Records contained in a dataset
»»

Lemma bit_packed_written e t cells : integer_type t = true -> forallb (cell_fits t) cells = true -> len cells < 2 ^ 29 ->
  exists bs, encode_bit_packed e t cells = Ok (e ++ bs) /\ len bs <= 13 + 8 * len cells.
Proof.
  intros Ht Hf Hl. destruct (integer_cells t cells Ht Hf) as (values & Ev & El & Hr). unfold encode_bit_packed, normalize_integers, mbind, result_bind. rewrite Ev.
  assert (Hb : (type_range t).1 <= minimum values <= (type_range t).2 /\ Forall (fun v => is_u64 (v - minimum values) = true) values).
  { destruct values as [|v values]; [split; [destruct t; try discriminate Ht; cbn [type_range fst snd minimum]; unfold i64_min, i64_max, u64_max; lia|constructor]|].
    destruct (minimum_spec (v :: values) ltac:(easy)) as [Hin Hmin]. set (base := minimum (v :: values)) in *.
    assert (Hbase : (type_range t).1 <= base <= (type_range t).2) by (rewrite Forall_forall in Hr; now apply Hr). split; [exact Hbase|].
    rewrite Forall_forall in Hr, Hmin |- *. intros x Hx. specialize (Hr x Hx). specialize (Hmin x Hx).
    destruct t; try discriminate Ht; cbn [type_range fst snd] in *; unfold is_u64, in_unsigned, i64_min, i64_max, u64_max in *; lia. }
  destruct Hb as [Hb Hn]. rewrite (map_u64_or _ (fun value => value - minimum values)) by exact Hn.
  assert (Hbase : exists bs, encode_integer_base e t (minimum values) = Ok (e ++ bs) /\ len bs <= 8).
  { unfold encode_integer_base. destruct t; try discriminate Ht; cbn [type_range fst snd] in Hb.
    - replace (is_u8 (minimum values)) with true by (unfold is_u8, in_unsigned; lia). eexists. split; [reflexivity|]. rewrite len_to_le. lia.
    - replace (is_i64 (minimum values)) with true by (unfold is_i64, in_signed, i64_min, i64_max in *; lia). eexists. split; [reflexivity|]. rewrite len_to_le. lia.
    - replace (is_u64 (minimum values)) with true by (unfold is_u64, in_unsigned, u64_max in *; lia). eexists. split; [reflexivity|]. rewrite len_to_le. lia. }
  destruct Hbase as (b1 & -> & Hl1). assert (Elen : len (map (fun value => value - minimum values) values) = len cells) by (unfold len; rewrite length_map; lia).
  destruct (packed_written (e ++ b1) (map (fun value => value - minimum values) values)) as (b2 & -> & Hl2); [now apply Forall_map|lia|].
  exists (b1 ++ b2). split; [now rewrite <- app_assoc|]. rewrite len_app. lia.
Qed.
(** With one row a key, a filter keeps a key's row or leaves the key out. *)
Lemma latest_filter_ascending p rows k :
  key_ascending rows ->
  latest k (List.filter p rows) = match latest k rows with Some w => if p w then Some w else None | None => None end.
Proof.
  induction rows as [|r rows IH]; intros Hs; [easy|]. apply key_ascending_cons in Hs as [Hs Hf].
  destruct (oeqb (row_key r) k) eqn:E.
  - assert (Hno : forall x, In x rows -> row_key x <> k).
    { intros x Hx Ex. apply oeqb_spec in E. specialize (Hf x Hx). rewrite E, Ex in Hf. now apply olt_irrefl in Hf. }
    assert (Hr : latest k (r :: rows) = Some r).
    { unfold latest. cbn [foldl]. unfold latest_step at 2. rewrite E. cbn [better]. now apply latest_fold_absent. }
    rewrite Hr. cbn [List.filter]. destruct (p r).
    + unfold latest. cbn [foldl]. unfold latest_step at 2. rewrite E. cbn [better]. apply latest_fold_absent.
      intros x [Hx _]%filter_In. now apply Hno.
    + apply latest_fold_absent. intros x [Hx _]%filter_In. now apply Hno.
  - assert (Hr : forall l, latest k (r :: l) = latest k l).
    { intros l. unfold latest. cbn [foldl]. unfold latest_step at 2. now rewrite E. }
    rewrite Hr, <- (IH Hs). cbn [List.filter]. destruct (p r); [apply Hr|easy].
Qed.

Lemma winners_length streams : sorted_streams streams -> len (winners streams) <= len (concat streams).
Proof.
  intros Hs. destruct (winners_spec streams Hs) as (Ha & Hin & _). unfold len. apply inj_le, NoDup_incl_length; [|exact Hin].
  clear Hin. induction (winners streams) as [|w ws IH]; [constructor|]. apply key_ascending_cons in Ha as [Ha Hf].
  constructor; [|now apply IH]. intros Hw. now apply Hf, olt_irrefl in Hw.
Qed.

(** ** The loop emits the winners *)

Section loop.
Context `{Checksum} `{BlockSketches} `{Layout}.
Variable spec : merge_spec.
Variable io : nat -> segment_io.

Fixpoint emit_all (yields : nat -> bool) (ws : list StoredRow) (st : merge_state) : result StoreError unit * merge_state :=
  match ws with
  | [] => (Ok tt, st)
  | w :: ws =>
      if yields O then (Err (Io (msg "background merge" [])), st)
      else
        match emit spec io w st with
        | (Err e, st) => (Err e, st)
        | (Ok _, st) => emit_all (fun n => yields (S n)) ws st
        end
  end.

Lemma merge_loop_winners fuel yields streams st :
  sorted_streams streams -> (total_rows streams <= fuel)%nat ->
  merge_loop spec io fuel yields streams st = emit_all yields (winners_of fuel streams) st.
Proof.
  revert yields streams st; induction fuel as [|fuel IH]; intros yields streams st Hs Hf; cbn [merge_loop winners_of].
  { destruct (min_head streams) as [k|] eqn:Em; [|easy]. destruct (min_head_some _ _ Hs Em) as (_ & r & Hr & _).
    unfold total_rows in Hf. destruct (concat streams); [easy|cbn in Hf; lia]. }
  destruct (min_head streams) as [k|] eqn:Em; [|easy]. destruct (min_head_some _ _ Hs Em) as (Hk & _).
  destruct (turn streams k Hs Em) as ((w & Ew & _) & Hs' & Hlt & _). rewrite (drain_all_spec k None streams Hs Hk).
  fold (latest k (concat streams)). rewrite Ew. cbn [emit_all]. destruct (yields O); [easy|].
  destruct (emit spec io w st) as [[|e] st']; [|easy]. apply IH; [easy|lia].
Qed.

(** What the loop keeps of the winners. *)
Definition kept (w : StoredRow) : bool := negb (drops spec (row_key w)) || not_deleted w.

««

EXERCISE PROMPT → The entries above are to be retyped exactly, with nothing left out.

RESULT OF THIS TASK →
Lemma bit_packed_written e t cells : integer_type t = true -> forallb (cell_fits t) cells = true -> len cells < 2 ^ 29 ->
  exists bs, encode_bit_packed e t cells = Ok (e ++ bs) /\ len bs <= 13 + 8 * len cells.
Proof.
  intros Ht Hf Hl. destruct (integer_cells t cells Ht Hf) as (values & Ev & El & Hr). unfold encode_bit_packed, normalize_integers, mbind, result_bind. rewrite Ev.
  assert (Hb : (type_range t).1 <= minimum values <= (type_range t).2 /\ Forall (fun v => is_u64 (v - minimum values) = true) values).
  { destruct values as [|v values]; [split; [destruct t; try discriminate Ht; cbn [type_range fst snd minimum]; unfold i64_min, i64_max, u64_max; lia|constructor]|].
    destruct (minimum_spec (v :: values) ltac:(easy)) as [Hin Hmin]. set (base := minimum (v :: values)) in *.
    assert (Hbase : (type_range t).1 <= base <= (type_range t).2) by (rewrite Forall_forall in Hr; now apply Hr). split; [exact Hbase|].
    rewrite Forall_forall in Hr, Hmin |- *. intros x Hx. specialize (Hr x Hx). specialize (Hmin x Hx).
    destruct t; try discriminate Ht; cbn [type_range fst snd] in *; unfold is_u64, in_unsigned, i64_min, i64_max, u64_max in *; lia. }
  destruct Hb as [Hb Hn]. rewrite (map_u64_or _ (fun value => value - minimum values)) by exact Hn.
  assert (Hbase : exists bs, encode_integer_base e t (minimum values) = Ok (e ++ bs) /\ len bs <= 8).
  { unfold encode_integer_base. destruct t; try discriminate Ht; cbn [type_range fst snd] in Hb.
    - replace (is_u8 (minimum values)) with true by (unfold is_u8, in_unsigned; lia). eexists. split; [reflexivity|]. rewrite len_to_le. lia.
    - replace (is_i64 (minimum values)) with true by (unfold is_i64, in_signed, i64_min, i64_max in *; lia). eexists. split; [reflexivity|]. rewrite len_to_le. lia.
    - replace (is_u64 (minimum values)) with true by (unfold is_u64, in_unsigned, u64_max in *; lia). eexists. split; [reflexivity|]. rewrite len_to_le. lia. }
  destruct Hbase as (b1 & -> & Hl1). assert (Elen : len (map (fun value => value - minimum values) values) = len cells) by (unfold len; rewrite length_map; lia).
  destruct (packed_written (e ++ b1) (map (fun value => value - minimum values) values)) as (b2 & -> & Hl2); [now apply Forall_map|lia|].
  exists (b1 ++ b2). split; [now rewrite <- app_assoc|]. rewrite len_app. lia.
Qed.
(** With one row a key, a filter keeps a key's row or leaves the key out. *)
Lemma latest_filter_ascending p rows k :
  key_ascending rows ->
  latest k (List.filter p rows) = match latest k rows with Some w => if p w then Some w else None | None => None end.
Proof.
  induction rows as [|r rows IH]; intros Hs; [easy|]. apply key_ascending_cons in Hs as [Hs Hf].
  destruct (oeqb (row_key r) k) eqn:E.
  - assert (Hno : forall x, In x rows -> row_key x <> k).
    { intros x Hx Ex. apply oeqb_spec in E. specialize (Hf x Hx). rewrite E, Ex in Hf. now apply olt_irrefl in Hf. }
    assert (Hr : latest k (r :: rows) = Some r).
    { unfold latest. cbn [foldl]. unfold latest_step at 2. rewrite E. cbn [better]. now apply latest_fold_absent. }
    rewrite Hr. cbn [List.filter]. destruct (p r).
    + unfold latest. cbn [foldl]. unfold latest_step at 2. rewrite E. cbn [better]. apply latest_fold_absent.
      intros x [Hx _]%filter_In. now apply Hno.
    + apply latest_fold_absent. intros x [Hx _]%filter_In. now apply Hno.
  - assert (Hr : forall l, latest k (r :: l) = latest k l).
    { intros l. unfold latest. cbn [foldl]. unfold latest_step at 2. now rewrite E. }
    rewrite Hr, <- (IH Hs). cbn [List.filter]. destruct (p r); [apply Hr|easy].
Qed.

Lemma winners_length streams : sorted_streams streams -> len (winners streams) <= len (concat streams).
Proof.
  intros Hs. destruct (winners_spec streams Hs) as (Ha & Hin & _). unfold len. apply inj_le, NoDup_incl_length; [|exact Hin].
  clear Hin. induction (winners streams) as [|w ws IH]; [constructor|]. apply key_ascending_cons in Ha as [Ha Hf].
  constructor; [|now apply IH]. intros Hw. now apply Hf, olt_irrefl in Hw.
Qed.

(** ** The loop emits the winners *)

Section loop.
Context `{Checksum} `{BlockSketches} `{Layout}.
Variable spec : merge_spec.
Variable io : nat -> segment_io.

Fixpoint emit_all (yields : nat -> bool) (ws : list StoredRow) (st : merge_state) : result StoreError unit * merge_state :=
  match ws with
  | [] => (Ok tt, st)
  | w :: ws =>
      if yields O then (Err (Io (msg "background merge" [])), st)
      else
        match emit spec io w st with
        | (Err e, st) => (Err e, st)
        | (Ok _, st) => emit_all (fun n => yields (S n)) ws st
        end
  end.

Lemma merge_loop_winners fuel yields streams st :
  sorted_streams streams -> (total_rows streams <= fuel)%nat ->
  merge_loop spec io fuel yields streams st = emit_all yields (winners_of fuel streams) st.
Proof.
  revert yields streams st; induction fuel as [|fuel IH]; intros yields streams st Hs Hf; cbn [merge_loop winners_of].
  { destruct (min_head streams) as [k|] eqn:Em; [|easy]. destruct (min_head_some _ _ Hs Em) as (_ & r & Hr & _).
    unfold total_rows in Hf. destruct (concat streams); [easy|cbn in Hf; lia]. }
  destruct (min_head streams) as [k|] eqn:Em; [|easy]. destruct (min_head_some _ _ Hs Em) as (Hk & _).
  destruct (turn streams k Hs Em) as ((w & Ew & _) & Hs' & Hlt & _). rewrite (drain_all_spec k None streams Hs Hk).
  fold (latest k (concat streams)). rewrite Ew. cbn [emit_all]. destruct (yields O); [easy|].
  destruct (emit spec io w st) as [[|e] st']; [|easy]. apply IH; [easy|lia].
Qed.

(** What the loop keeps of the winners. *)
Definition kept (w : StoredRow) : bool := negb (drops spec (row_key w)) || not_deleted w.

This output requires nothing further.